S: Right - then I guess you get into this trap - where on one hand proposing that something could not be meaningful or clear to someone is really presumptuous - but proposing that something is or should be meaningful to someone else is just as presumptuous ... But I guess that's not actually what was going on for me when I was thinking we should stop and just read - I was just feeling overwelmed by the idea that we had to come up with things to do for the last two paragraphs. And then I was thinking if it's just about "coming up with things" how meaningful is that really?

Z: Yeah - well thinking about the "we" that Nancy is talking about - and taking responsibility for our role in that ... This performance is possibly an opportunity for us--you and I--to to not rely on the role as formulators of the model through which we allow ourselves to respond to a 'text' as we dd with 'S & G Dances' and other projects in the past.

S: Oh right, you're saying that Nancy is suggesting a model for reading the text (through the text) which is open or possibly inconsistent.

Z: Oh yeah that's not what I was saying but it's important to bring up - that this text (Being Singular Plural by Jean-Luc Nancy) in many ways suggests that the way in which it or any text could be meaningful cannot depend on a "the one" model.

S: Right great.

It is in this way that the thinking of the eternal return is the inaugural thought of our contemporary history, a thinking we must repeat (even if it means calling it something else). We must reappropriate what already made us who "we" are today, here and now, the "we" of a world who no longer struggle to have meaning but to be meaning itself. This is we as the beginning and end of the world, inexhaustible in the circumscription that nothing circumscribes, that "the" nothing circumscribes. We make sense [nous faisons sens], not by setting a price or value, but by exposing the absolute value that the world is by itself. "World" does not mean anything other than this "nothing" that no one can "mean" [vouloir dire], but that is said in every saying: in other words, Being itself as the absolute value in itself of all that is, but this absolute value as the being-with of all that is itself bare and impossible to evaluate. It is neither meaning [vouloir-dire] nor the giving of value [dire-valoir], but value as such, that is, "meaning" which is the meaning of Being only because it is Being itself, its existence, its truth. Existence is with: otherwise nothing exists.
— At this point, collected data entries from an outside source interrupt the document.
(** C25. The readers-writer lock.  However the calls of fewer than 65536 threads interleave, a
    thread that writes is the only one that has the lock; the counters of the lock stay inside
    their halves of the word and no assertion of the code fails; and a writer is never forgotten:
    while one waits, either its wait is over or some thread reads, writes, or is about to
    release the semaphore. *)
Theorem rwlock_exclusion n s :
  Z.of_nat n < 65536 -> reachable n s ->
  (forall i j p, threads s !! i = Some Writing -> threads s !! j = Some p -> has_lock p -> i = j) /\
  (forall i a r, step s i a = Some r -> exists s', r = Done s') /\
  (forall i, threads s !! i = Some WriteWait ->
     is_Some (step s i Resume) \/ exists j p, threads s !! j = Some p /\ (has_lock p \/ p = NotifyWriter)).
Proof.
  intros Hbound Hreach. pose proof (reachable_counted n s Hbound Hreach) as Hok. destruct Hok as [Hl Hc]. pose proof Hc as Hc'.
  facts Hc (counts_sane (threads s) ltac:(lia)). pose proof (permits_nonneg (hReadyToWrite (lock s))).
  split; [|split].
  - intros i j p Hi Hj Hlock. pose proof (count_at _ _ _ Hi). destruct (decide (i = j)) as [|Hne]; [done|exfalso].
    destruct Hlock as [->|[->| ->]].
    + pose proof (count_two _ _ _ _ Hi Hj Hne). lia.
    + pose proof (count_at _ _ _ Hj). lia.
    + pose proof (count_at _ _ _ Hj). lia.
  - intros i a r Hs. destruct (step_system_ok n s i a r Hbound) as (s' & -> & _); [by split|done|by exists s'].
  - intros i Hi. pose proof (count_at _ _ _ Hi). cbn in *.
    destruct (Z.eq_dec (permits (hReadyToWrite (lock s))) 0) as [E|E].
    + right. assert (Hsome : 0 < count NotifyWriter (threads s) \/ 0 < count Writing (threads s) \/
        0 < count Reading (threads s) \/ 0 < count ReadNotify (threads s)) by lia.
      unfold has_lock, has_read.
      destruct Hsome as [Hp'|[Hp'|[Hp'|Hp']]]; apply count_exists in Hp' as [j Hj]; eauto 10.
    + left. unfold step. rewrite Hi. cbn. destruct (take_permit _) as [x|] eqn:Ht; [by eexists|].
      apply take_none in Ht. done.
Qed.

Fixpoint run_steps (s : system) (l : list (nat * action)) : option system :=
  match l with
  | [] => Some s
  | (i, a) :: l' => r ← step s i a; match r with Done s' => run_steps s' l' | _ => None end
  end.

Lemma reachable_run n s l s' : reachable n s -> run_steps s l = Some s' -> reachable n s'.
Proof.
  revert s; induction l as [|[i a] l IH]; intros s Hr; cbn; [by intros [= <-]|].
  destruct (step s i a) as [[s1|e|]|] eqn:Hs; cbn; try done. intros H. eapply IH; [|exact H]. by eapply reach_step.
Qed.

(** Thread 2 writes; thread 0 starts to read; the writer leaves; thread 1 reads and leaves. *)
Definition forgetful : list (nat * action) :=
  [(2%nat, LockWrite); (0%nat, LockRead); (2%nat, UnlockWrite); (2%nat, Resume);
   (1%nat, LockRead); (1%nat, Resume); (1%nat, UnlockRead)].

(** A reader can be forgotten.  A reader that is between its critical section and its wait
    when the writer leaves misses the event if another reader comes and goes meanwhile: that one
    resets it.  The lock is then free, nobody is inside a call but the reader, and its wait does
    not end until some other reader calls. *)
Theorem rwlock_reader_forgotten :
  exists s, reachable 3 s /\ threads s = [ReadWait; Idle; Idle] /\
    activeWriterReaders (lock s) = 0 /\ numWritersWaiting (lock s) = 0 /\
    forall i, step s i Resume = None.
Proof.
  eexists. split; [|split; [|split; [|split]]].
  - eapply (reachable_run 3 _ forgetful); [apply reach_init|]. lazy -[SetEvent ResetEvent CreateEvent signalled CreateSemaphore]. reflexivity.
  - reflexivity.
  - reflexivity.
  - reflexivity.
  - intros i. destruct i as [|[|[|i]]]; unfold step; cbn; [|done..]. by rewrite signalled_reset.
Qed.
(** The removal of the first waiting query with an identifier; its reference stays. *)
Fixpoint erase_first (p : place) (f : atp_message -> M bool) (kept rest : list atp_message) : M unit :=
  match rest with
  | [] => mret tt
  | m :: rest' => b ← f m; if (b : bool) then set_place p (kept ++ rest') else erase_first p f (kept ++ [m]) rest'
  end.

Definition same_query (d : D) (m : atp_message) : M bool :=
  q ← get_dict (param1 m); mret (bool_decide (field d "queryid" = field q "queryid")).

Definition error_reply (d : D) (cmd : list Z) : D :=
  remove_field (set_int (set_string (copy_dict d) (str "cmd") cmd) (str "count") 0) (str "real_cmd").

Definition process_cmd_error (i : nat) (d : D) : M unit :=
  l ← gets (fun s => held_at s (QueryWait i));
  erase_first (QueryWait i) (same_query d) [] l;;
  let cmd := field d "real_cmd" in
  if decide (cmd = str "qry_account") then send ATP_MESSAGE_TYPE_ORDER_REPLY (error_reply d (str "rsp_account"))
  else if decide (cmd = str "qry_deal") then send ATP_MESSAGE_TYPE_ORDER_REPLY (error_reply d (str "rsp_deal"))
  else if decide (cmd = str "qry_openinter") then send ATP_MESSAGE_TYPE_ORDER_REPLY (error_reply d (str "rsp_openinter"))
  else mret tt.

Definition checker_query (q : D) : bool :=
  bool_decide (field q "cmd" = str "qry_checker_entrust" \/ field q "cmd" = str "qry_checker_deal").

Definition timeout_cmd (cmd : list Z) : option (list Z) :=
  if decide (cmd = str "qry_account") then Some (str "rsp_account")
  else if decide (cmd = str "qry_openinter") then Some (str "rsp_openinter")
  else if decide (cmd = str "qry_entrust") then Some (str "rsp_entrust")
  else if decide (cmd = str "qry_deal") then Some (str "rsp_deal")
  else if decide (cmd = str "qry_deal_all") then Some (str "rsp_deal_all")
  else None.

Definition timeout_reply (q : D) : D :=
  let p := copy_dict q in
  let p := match timeout_cmd (field q "cmd") with Some c => set_string p (str "cmd") c | None => p end in
  let p := set_int p (str "count") 0 in
  let p := set_int p (str "error_code") AT_ERROR_QUERY_TIMEOUT in
  set_string p (str "error_msg") (get_response_error_msg AT_ERROR_QUERY_TIMEOUT).

Definition timeout_one (now : Z) (m : atp_message) : M bool :=
  if param2 m <? now then
    q ← get_dict (param1 m);
    (if checker_query q then mret tt else send ATP_MESSAGE_TYPE_QUERY_REPLY (timeout_reply q));;
    release (param1 m);; mret true
  else mret false.

Definition check_query_wait_timeout (i : nat) (now : Z) : M unit :=
  l ← gets (fun s => held_at s (QueryWait i)); sweep (QueryWait i) (timeout_one now) [] l.

(** The handler of a command. *)
Definition query_handler (cmd : list Z) (i : nat) (now : Z) (d : D) : M unit :=
  if decide (cmd = str "qry_account") then process_qry_account i now d
  else if decide (cmd = str "qry_openinter") then process_qry_openinter i now d
  else if decide (cmd = str "qry_checker_entrust") then process_qry_checker_entrust i now d
  else if decide (cmd = str "qry_checker_deal") then process_qry_checker_deal i now d
  else if decide (cmd = str "rsp_account") then process_rsp_account i d
  else if decide (cmd = str "rsp_openinter") then process_rsp_openinter i d
  else if decide (cmd = str "rsp_entrust") then process_rsp_entrust i d
  else if decide (cmd = str "rsp_deal") then process_rsp_deal i d
  else if decide (cmd = str "rsp_checker_deal") then process_rsp_checker_deal i d
  else if decide (cmd = str "cmd_error") then process_cmd_error i d
  else mret tt.

(** A round of [query_processor::run]. *)
Definition query_run (i : nat) (now : Z) : M unit :=
  check_query_wait_timeout i now;;
  o ← pop (QueryQueue i);
  match o with
  | None => mret tt
  | Some m => d ← get_dict (param1 m); query_handler (field d "cmd") i now d;; release (param1 m)
  end.

(** ** The trade unit and the responder *)

Definition unit_command (cmd : list Z) : bool :=
  bool_decide (cmd ∈ [str "entrust"; str "withdraw"; str "qry_account"; str "qry_deal"; str "qry_checker_deal";
                      str "qry_openinter"; str "qry_entrust"; str "qry_checker_entrust"]).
Circulation--or eternity--goes in all directions, but it moves only insofar as it goes from one point to another; spacing is its ab- solute condition. From place to place, and from moment to moment, without any progression or linear path, bit by bit and case by case, essentially accidental, it is singular and plural in its very principle. It does not have a final fulfillment any more than it has a point of origin. It is the originary plurality of origins and the cre- ation of the world in each singularity, creation continued in the discontinuity of its discrete occurrences. From now on, we, we others are charged with this truth--it is more ours than ever--the truth of this paradoxical "first-person plural" which makes sense of the world as the spacing and intertwining of so many worlds (earths, skies, histories) that there is a taking place of meaning, or the crossing- through [passages] of presence. "We" says (and "we say") the unique event whose uniqueness and unity consist in multiplicity.

Z: Should we bow or hug or shake hands?